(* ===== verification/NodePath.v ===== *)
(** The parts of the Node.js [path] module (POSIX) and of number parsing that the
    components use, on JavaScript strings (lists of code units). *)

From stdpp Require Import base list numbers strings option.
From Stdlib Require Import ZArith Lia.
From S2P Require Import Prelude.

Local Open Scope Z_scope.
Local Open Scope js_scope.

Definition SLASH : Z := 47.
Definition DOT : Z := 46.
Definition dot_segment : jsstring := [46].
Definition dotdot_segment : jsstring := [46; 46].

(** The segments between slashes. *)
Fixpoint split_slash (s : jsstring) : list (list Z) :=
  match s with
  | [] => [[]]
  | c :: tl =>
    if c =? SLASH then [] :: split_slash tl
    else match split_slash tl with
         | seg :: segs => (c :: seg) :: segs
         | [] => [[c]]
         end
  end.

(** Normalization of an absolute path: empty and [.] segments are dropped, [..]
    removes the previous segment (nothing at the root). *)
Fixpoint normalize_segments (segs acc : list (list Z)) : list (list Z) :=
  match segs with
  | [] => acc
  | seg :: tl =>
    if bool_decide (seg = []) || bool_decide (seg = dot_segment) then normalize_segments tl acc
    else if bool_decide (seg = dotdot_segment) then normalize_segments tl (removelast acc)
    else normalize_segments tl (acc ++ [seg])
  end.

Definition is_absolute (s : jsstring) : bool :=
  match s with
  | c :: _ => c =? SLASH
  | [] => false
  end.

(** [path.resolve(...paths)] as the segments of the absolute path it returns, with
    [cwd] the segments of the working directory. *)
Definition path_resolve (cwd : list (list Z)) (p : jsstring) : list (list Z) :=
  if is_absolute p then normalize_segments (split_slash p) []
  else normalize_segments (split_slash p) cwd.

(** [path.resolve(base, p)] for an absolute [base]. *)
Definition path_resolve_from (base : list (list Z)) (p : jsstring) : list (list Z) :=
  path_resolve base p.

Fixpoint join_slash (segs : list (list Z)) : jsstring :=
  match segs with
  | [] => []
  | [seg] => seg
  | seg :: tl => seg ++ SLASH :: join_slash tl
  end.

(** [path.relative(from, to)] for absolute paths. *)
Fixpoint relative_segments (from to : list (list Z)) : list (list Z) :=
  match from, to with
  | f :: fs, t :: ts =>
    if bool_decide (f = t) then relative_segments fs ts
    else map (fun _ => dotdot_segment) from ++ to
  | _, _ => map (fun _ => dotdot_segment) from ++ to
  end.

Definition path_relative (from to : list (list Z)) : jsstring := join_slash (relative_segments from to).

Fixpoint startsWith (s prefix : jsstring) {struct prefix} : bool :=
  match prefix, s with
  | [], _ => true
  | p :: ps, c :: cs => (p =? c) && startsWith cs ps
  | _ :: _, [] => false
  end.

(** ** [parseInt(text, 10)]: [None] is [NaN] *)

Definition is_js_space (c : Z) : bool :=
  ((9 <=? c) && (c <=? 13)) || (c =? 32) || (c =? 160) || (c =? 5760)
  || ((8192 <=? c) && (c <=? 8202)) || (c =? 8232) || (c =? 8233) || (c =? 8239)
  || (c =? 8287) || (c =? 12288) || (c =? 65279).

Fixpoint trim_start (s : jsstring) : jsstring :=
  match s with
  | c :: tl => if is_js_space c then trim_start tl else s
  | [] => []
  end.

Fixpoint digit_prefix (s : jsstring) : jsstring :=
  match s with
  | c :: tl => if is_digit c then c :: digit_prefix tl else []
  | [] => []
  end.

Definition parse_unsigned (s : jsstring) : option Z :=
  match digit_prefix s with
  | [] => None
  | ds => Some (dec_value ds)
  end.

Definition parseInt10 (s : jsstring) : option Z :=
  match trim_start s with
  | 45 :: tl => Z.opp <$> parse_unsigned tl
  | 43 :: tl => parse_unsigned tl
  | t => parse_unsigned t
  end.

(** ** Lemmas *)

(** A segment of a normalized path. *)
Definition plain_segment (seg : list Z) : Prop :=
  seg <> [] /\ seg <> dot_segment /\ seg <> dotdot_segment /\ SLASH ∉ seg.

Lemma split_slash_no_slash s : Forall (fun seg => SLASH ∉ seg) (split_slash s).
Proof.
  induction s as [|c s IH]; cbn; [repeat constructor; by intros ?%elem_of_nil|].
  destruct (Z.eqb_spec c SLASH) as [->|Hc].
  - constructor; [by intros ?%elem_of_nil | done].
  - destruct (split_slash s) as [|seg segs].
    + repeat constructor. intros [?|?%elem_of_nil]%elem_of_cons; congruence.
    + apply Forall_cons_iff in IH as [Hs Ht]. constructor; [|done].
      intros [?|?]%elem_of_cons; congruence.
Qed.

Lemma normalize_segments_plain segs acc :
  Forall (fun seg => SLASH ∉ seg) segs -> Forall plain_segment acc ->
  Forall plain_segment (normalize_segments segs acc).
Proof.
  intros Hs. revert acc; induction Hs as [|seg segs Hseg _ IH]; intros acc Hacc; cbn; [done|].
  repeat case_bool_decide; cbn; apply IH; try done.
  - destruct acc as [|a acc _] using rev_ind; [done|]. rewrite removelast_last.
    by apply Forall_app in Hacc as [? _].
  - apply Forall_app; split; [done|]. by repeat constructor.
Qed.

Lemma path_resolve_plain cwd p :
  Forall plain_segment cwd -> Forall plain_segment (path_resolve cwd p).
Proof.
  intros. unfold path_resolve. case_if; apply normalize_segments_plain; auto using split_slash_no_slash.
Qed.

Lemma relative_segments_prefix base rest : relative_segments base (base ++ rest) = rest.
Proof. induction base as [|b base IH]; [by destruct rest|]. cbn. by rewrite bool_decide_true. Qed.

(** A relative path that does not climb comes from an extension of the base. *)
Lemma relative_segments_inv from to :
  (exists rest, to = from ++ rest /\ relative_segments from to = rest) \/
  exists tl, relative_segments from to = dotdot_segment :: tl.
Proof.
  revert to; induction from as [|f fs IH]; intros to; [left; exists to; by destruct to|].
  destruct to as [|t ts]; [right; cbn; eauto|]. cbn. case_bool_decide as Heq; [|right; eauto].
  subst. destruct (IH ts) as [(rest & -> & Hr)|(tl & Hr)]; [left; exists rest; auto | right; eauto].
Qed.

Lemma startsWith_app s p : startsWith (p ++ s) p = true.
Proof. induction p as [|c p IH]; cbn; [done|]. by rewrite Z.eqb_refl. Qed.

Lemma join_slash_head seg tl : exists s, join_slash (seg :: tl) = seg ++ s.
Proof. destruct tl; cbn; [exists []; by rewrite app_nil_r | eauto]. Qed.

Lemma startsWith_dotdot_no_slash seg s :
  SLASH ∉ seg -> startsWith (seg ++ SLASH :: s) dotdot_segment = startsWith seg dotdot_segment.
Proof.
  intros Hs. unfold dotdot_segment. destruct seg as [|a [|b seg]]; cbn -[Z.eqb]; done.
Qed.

### TASK TO COMPLETE
Set down, word for word, each line from the top of the records above through the line with "if bool_decide (f".

### YOUR RESPONSE
(* ===== verification/NodePath.v ===== *)
(** The parts of the Node.js [path] module (POSIX) and of number parsing that the
    components use, on JavaScript strings (lists of code units). *)

From stdpp Require Import base list numbers strings option.
From Stdlib Require Import ZArith Lia.
From S2P Require Import Prelude.

Local Open Scope Z_scope.
Local Open Scope js_scope.

Definition SLASH : Z := 47.
Definition DOT : Z := 46.
Definition dot_segment : jsstring := [46].
Definition dotdot_segment : jsstring := [46; 46].

(** The segments between slashes. *)
Fixpoint split_slash (s : jsstring) : list (list Z) :=
  match s with
  | [] => [[]]
  | c :: tl =>
    if c =? SLASH then [] :: split_slash tl
    else match split_slash tl with
         | seg :: segs => (c :: seg) :: segs
         | [] => [[c]]
         end
  end.

(** Normalization of an absolute path: empty and [.] segments are dropped, [..]
    removes the previous segment (nothing at the root). *)
Fixpoint normalize_segments (segs acc : list (list Z)) : list (list Z) :=
  match segs with
  | [] => acc
  | seg :: tl =>
    if bool_decide (seg = []) || bool_decide (seg = dot_segment) then normalize_segments tl acc
    else if bool_decide (seg = dotdot_segment) then normalize_segments tl (removelast acc)
    else normalize_segments tl (acc ++ [seg])
  end.

Definition is_absolute (s : jsstring) : bool :=
  match s with
  | c :: _ => c =? SLASH
  | [] => false
  end.

(** [path.resolve(...paths)] as the segments of the absolute path it returns, with
    [cwd] the segments of the working directory. *)
Definition path_resolve (cwd : list (list Z)) (p : jsstring) : list (list Z) :=
  if is_absolute p then normalize_segments (split_slash p) []
  else normalize_segments (split_slash p) cwd.

(** [path.resolve(base, p)] for an absolute [base]. *)
Definition path_resolve_from (base : list (list Z)) (p : jsstring) : list (list Z) :=
  path_resolve base p.

Fixpoint join_slash (segs : list (list Z)) : jsstring :=
  match segs with
  | [] => []
  | [seg] => seg
  | seg :: tl => seg ++ SLASH :: join_slash tl
  end.

(** [path.relative(from, to)] for absolute paths. *)
Fixpoint relative_segments (from to : list (list Z)) : list (list Z) :=
  match from, to with
  | f :: fs, t :: ts =>
    if bool_decide (f = t) then relative_segments fs ts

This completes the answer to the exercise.